The BBB offers the following tips for avoiding other financial scams:
- Fake Credit Cards – It’s not a secret that deals which appear to be a quick and easy way to spend money are offered to college students to get them to apply for their first credit card. On top of the fact that this could potentially stir up a credit problem, some of the deals could be a fake gimmick to get access to student’s personal information. Do your research on those credit card flyers, emails, promotions and mailers before applying. Read the BBB Tip on credit card scams.
- Too Good to be True Apartments – It’s hard to not jump on a convenient apartment so close to campus, especially if it advertises affordable rent. It’s tempting to hand over credit card information online to lock in a great spot, but it’s always worth seeing the apartment in person prior to a money transfer. This also applies to Craigslist listings of other students looking for roommates.

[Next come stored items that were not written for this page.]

(* ===== verification/ResultMapper.v ===== *)
(** * Result mappers and result envelopes
    (pkg/expr/evaluate/resultmapper.go, result_json.go) *)
From S2P Require Import Prelude GoStd GoStrings Values Errors Transfer Unresolvable Fn.
From S2P Require Import Resolve Evaluate.

(** [for _, rm := range rms { nr, err = rm.MapResult(ctx, nr) ... }] *)
Definition ChainResultMappers (rms : list ResultMapper) : ResultMapper := λ r,
  fold_outcome (λ nr rm, rm nr) r rms.

(** The method [do] of the UTF-8 mapper; [EncodeJSON] always finds an encoder, so the
    error returns of the code are never taken. *)
Fixpoint utf8_do (v : value) : value :=
  match v with
  | VBytes b => EncodeJSON b
  | VString s => EncodeJSON s
  | VMap vt => VMap (utf8_do <$> vt)
  | VSlice vt => VSlice (utf8_do <$> vt)
  | _ => v
  end.

Definition UTF8SafeResultMapper : ResultMapper := λ r,
  Ok (MkResult (utf8_do (Value r)) (Unresolvables r)).

Record JSONResultMapper := MkJSONResultMapper { encoder : ResultMapper; indent : Z }.

Section json.
Context `{JSONText}.

Definition JSONResultMapper_MapResult (jrm : JSONResultMapper) : ResultMapper := λ r,
  r ← encoder jrm r;
  j ← json_marshal (Value r);
  let text := if Z.ltb 0 (indent jrm) then json_print_indent (Z.to_nat (indent jrm)) j
              else json_print j in
  Ok (MkResult (VBytes text) (Unresolvables r)).

Definition JSONResultMapperOption : Type := JSONResultMapper → JSONResultMapper.

Definition WithJSONResultMapperIndent (spaces : Z) : JSONResultMapperOption := λ jrm,
  MkJSONResultMapper (encoder jrm) spaces.

(** The options are accepted and never applied. *)
Definition NewJSONResultMapper (opts : list JSONResultMapperOption) : JSONResultMapper :=
  MkJSONResultMapper UTF8SafeResultMapper 0.
End json.

(** ** The JSON envelope of a result *)
Definition json_field (k v : string) : string * json := (k, JString v).
Definition json_object (fields : list (string * json)) : json := JObject (list_to_map fields).

(** A list field with [omitempty]. *)
Definition list_field {A} (k : string) (f : A → json) (l : list A) : list (string * json) :=
  match l with [] => [] | _ => [(k, JArray (f <$> l))] end.

(** [NewJSONUnresolvableEnvelope], as it is marshaled.  Data references have no field. *)
Definition NewJSONUnresolvableEnvelope (ur : Unresolvable) : json :=
  json_object
    (list_field "secrets" (λ s, json_object [json_field "name" (Secret_Name s)]) (Secrets ur)
     ++ list_field "connections"
          (λ c, json_object [json_field "type" (Connection_Type c);
                             json_field "name" (Connection_Name c)]) (Connections ur)
     ++ list_field "outputs"
          (λ o, json_object [json_field "from" (Output_From o);
                             json_field "name" (Output_Name o)]) (Outputs ur)
     ++ list_field "parameters" (λ p, json_object [json_field "name" (Parameter_Name p)])
          (Parameters ur)
     ++ list_field "answers"
          (λ o, json_object [json_field "askRef" (Answer_AskRef o);
                             json_field "name" (Answer_Name o)]) (Answers ur)
     ++ list_field "invocations" (λ i, json_object [json_field "name" (Invocation_Name i)])
          (Invocations ur)).

Record JSONResultEnvelope := MkEnvelope {
  env_value : value;            (* marshaled as a transfer.JSONInterface *)
  env_unresolvable : json;
  env_complete : bool;
}.

Definition NewJSONResultEnvelope (rv : Result) : JSONResultEnvelope := {|
  env_value := Value rv;
  env_unresolvable := NewJSONUnresolvableEnvelope (Unresolvables rv);
  env_complete := Complete rv;
|}.

Definition envelope_marshal `{JSONText} (env : JSONResultEnvelope) : result json :=
  v ← ji_marshal (env_value env);
  Ok (json_object [("value", v); ("unresolvable", env_unresolvable env);
                   ("complete", JBool (env_complete env))]).

(** ** Lemmas *)

(** No strings or byte slices are left: [utf8_do] has replaced them all. *)
Fixpoint utf8_safe (v : value) : bool :=
  match v with
  | VString _ | VBytes _ => false
  | VSlice l => forallb utf8_safe l
  | VMap m => map_fold (λ _ v b, utf8_safe v && b) true m
  | _ => true
  end.

Lemma utf8_safe_map m : utf8_safe (VMap m) = true ↔ map_Forall (λ _ v, utf8_safe v = true) m.
Proof. apply (map_fold_andb_true (λ _ v, utf8_safe v)). Qed.

Lemma utf8_safe_EncodeJSON s : utf8_safe (EncodeJSON s) = true.
Proof. unfold EncodeJSON. by destruct (utf8_valid s). Qed.

Lemma utf8_do_safe v : utf8_safe (utf8_do v) = true.
Proof.
  induction v as [v Hv|l IH|m IH] using value_ind'.
  - destruct v; try done; apply utf8_safe_EncodeJSON.
  - cbn. apply forallb_Forall, Forall_fmap. exact IH.
  - cbn [utf8_do]. apply utf8_safe_map. intros k v Hk. rewrite lookup_fmap in Hk.
    destruct (m !! k) eqn:E; [|done]. injection Hk as <-. by eapply IH.
Qed.

Lemma utf8_do_fixed v : utf8_safe v = true → utf8_do v = v.
Proof.
  induction v as [v Hv|l IH|m IH] using value_ind'; intros Hs.
  - by destruct v.
  - cbn in *. apply forallb_Forall in Hs. f_equal.
    induction IH as [|v l Hv _ IHl]; [done|]. apply Forall_cons in Hs as [? Hs].
    cbn. rewrite Hv, IHl; done.
  - cbn [utf8_do]. f_equal. apply utf8_safe_map in Hs. apply map_eq. intros k.
    rewrite lookup_fmap. destruct (m !! k) eqn:E; [|done]. cbn. f_equal.
    by apply (IH k); [|apply (Hs k)].
Qed.

Lemma json_marshal_EncodeJSON `{JSONText} s : json_marshal (EncodeJSON s) = ji_marshal (VString s).
Proof. cbn. unfold EncodeJSON. by destruct (utf8_valid s). Qed.

(** Marshaling what the mapper returns is [JSONInterface]'s marshaling of the value. *)
Lemma json_marshal_utf8_do `{JSONText} v :
  json_faithful v = true → json_marshal (utf8_do v) = ji_marshal v.
Proof.
  induction v as [v Hv|l IH|m IH] using value_ind'; intros Hf.
  - destruct v; try done. apply json_marshal_EncodeJSON.
  - cbn in *. apply forallb_Forall in Hf.
    assert (mapM json_marshal (utf8_do <$> l) = mapM ji_marshal l) as ->; [|done].
    induction IH as [|v l Hv _ IHl]; [done|]. apply Forall_cons in Hf as [? Hf].
    cbn. rewrite Hv by done. by rewrite (IHl Hf).
  - apply json_faithful_map in Hf as [_ Hf]. cbn [utf8_do json_marshal ji_marshal].
    assert (json_marshal <$> (utf8_do <$> m) = ji_marshal <$> m) as ->; [|done].
    apply map_eq. intros k. rewrite !lookup_fmap. destruct (m !! k) eqn:E; [|done].
    cbn. f_equal. apply (IH k v E). by apply (Hf k).
Qed.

- Safe Credit Reports – After the age of 18, it’s a good idea to start becoming more aware of your credit score and start adapting some healthy money habits. It’s also a helpful signifier of any unusual activity and possible ID fraud. While there are multiple traps online trying to snag your social security number with a fake credit score scam, safely check your credit score at annualcreditreport.com.
- Scholarship and Grant Scams – Phone calls from companies guaranteeing they can help reduce loan payments or set you up with a hefty grant are worth researching. Even searching the company online could bring up scam alerts from other victims. Contact the school’s financial aid office for advice on the company’s legitimacy or how they can help otherwise. Scholarship scams can affect college students even after graduation; read the BBB’s tips on scholarship scams.
- Employment Scams – In 2018, employment scams were the #1 culprit for scams attacking 18-25 year olds. Job offerings can be sent directly to school emails, promising flexible hours and a beyond expected pay. There would be no need to send a social security number electronically without knowing exactly who you are sending it to. For more types of employment scams, visit BBB’s Tips: Employment Scams.
- Awareness of Current Scams – As tech savvy as current college students can be, a surprising number of scams reported to BBB’s ScamTracker are from students who learned their lesson too late. Use BBB’s ScamTracker to learn of the latest scam trends and read local reports of specific incidents.